A new method called vdW squeezing enables the creation of stable, atomically thin 2D metals, opening doors to advanced devices and fundamental discoveries in materials science.
Since the discovery of graphene in 2004, research into two-dimensional (2D) materials has advanced rapidly, opening new frontiers in both fundamental science and technological development. While nearly 2,000 2D materials have been theoretically predicted and hundreds successfully synthesized in laboratories, the vast majority are limited to van der Waals (vdW) layered crystals.
A major goal in the field has been the development of atomically thin 2D metals, which would significantly broaden the scope of 2D materials beyond vdW structures. These ultrathin metals could also unlock new physical phenomena and enable novel device architectures. Despite considerable effort in recent years, producing large-area, high-quality 2D metals at the atomic scale has remained a major challenge.
Breakthrough via vdW Squeezing
Now, however, researchers from the Institute of Physics (IOP) of the Chinese Academy of Sciences have developed a convenient, universal, atomic-level manufacturing technique—called vdW squeezing—for the production of 2D metals at the angstrom thickness limit.
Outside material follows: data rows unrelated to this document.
(** * apiGateway: the request pipeline and its stateful controllers

    A shallow embedding of the parts of the gateway that its specification
    makes claims about, one module per source file:

    - [CircuitBreaker]: src/circuit-breaker/circuitBreaker.js
    - [RateLimiter]:    src/middleware/rateLimiter.js (unnamed/part_001)
    - [ApiGateway]:     src/apiGateway.js, the assembled middleware stack
    - [Cache]:          src/cache/cacheManager.js (unnamed/part_004),
      src/cache/cacheUtils.js

    JavaScript objects that are mutated in place (the circuit table, the
    quota table, the cache tiers, the response under construction) are
    threaded explicitly; the breaker, whose methods call one another and
    can throw, runs in a small state-and-exception monad.  Counters that
    start at 0 and are only incremented or reset are [N]; timestamps and
    configured numbers are [Z]; the error rate, which the source computes
    by a floating-point division, is an exact rational [Q].  An [await]
    is taken to run to completion before the next request is looked at.

    The embedding comes first, then the statements and sample inputs the
    theorems need, then the theorems. *)

From stdpp Require Import gmap strings list sorting.
From Stdlib Require Import Ascii String ZArith QArith Lia.

Local Open Scope Z_scope.

(** ** JavaScript idioms shared by the modules *)

Module Js.

(** [x || d] on a possibly-undefined number: [undefined] and [0] are falsy. *)
Definition or_default (x : option Z) (d : Z) : Z :=
  match x with
  | Some v => if v =? 0 then d else v
  | None => d
  end.

Definition or_defaultQ (x : option Q) (d : Q) : Q :=
  match x with
  | Some v => if Qeq_bool v 0 then d else v
  | None => d
  end.

(** [x !== false] on a possibly-undefined boolean. *)
Definition not_false (x : option bool) : bool :=
  match x with
  | Some false => false
  | _ => true
  end.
This study was recently published in Nature.
The manufacturing technique involves melting and squeezing pure metals between two rigid vdW anvils under high pressure. With this method, the researchers produced diverse atomically thin 2D metals, including Bi (~6.3 Å), Sn (~5.8 Å), Pb (~7.5 Å), In (~8.4 Å) and Ga (~9.2 Å).
Stability and Performance of 2D Metals
The vdW anvils consist of two single-crystalline MoS2 monolayers epitaxially grown on sapphire. The anvils are essential for producing 2D metals for two reasons. First, the atomically flat, dangling-bond-free surface of the monolayer MoS2/sapphire ensures uniform 2D metal thickness over a large scale. Second, the high Young’s modulus of both sapphire and monolayer MoS2 (> 300 GPa) allows them to withstand extreme pressures, enabling 2D metals formed between the two anvils to approach their angstrom thickness limit.
The 2D metals synthesized via this process were stabilized through complete encapsulation between two MoS2 monolayers, making them environmentally stable and ensuring non-bonded interfaces. This structure facilitated device fabrication by allowing access to their intrinsic transport properties, which were previously unavailable. Electrical and spectroscopic measurements of monolayer Bi revealed excellent physical properties, including significantly enhanced electrical conductivity, a strong field effect with p-type behavior, large nonlinear Hall conductivity, and new phonon modes.
Atomic Precision and Future Applications
This vdW squeezing, atomic-level manufacturing method not only offers a versatile approach to realizing various 2D metals but can also control the thickness of 2D metals with atomic precision (i.e., monolayer, bilayer, or trilayer) by controlling the squeezing pressure. This method offers extraordinary opportunities for revealing the exotic layer-dependent properties of 2D metals—something that was not possible before.
Prof. Guangyu Zhang from IOP, corresponding author of the study, said that the vdW squeezing technique offers an effective atomic-level method for manufacturing 2D metal alloys, as well as amorphous and other 2D non-vdW compounds. He also noted that this method outlines a “bright vision” for a broad range of emerging quantum, electronic, and photonic devices. He emphasized that there is “plenty of room” for this new research field to grow in the future.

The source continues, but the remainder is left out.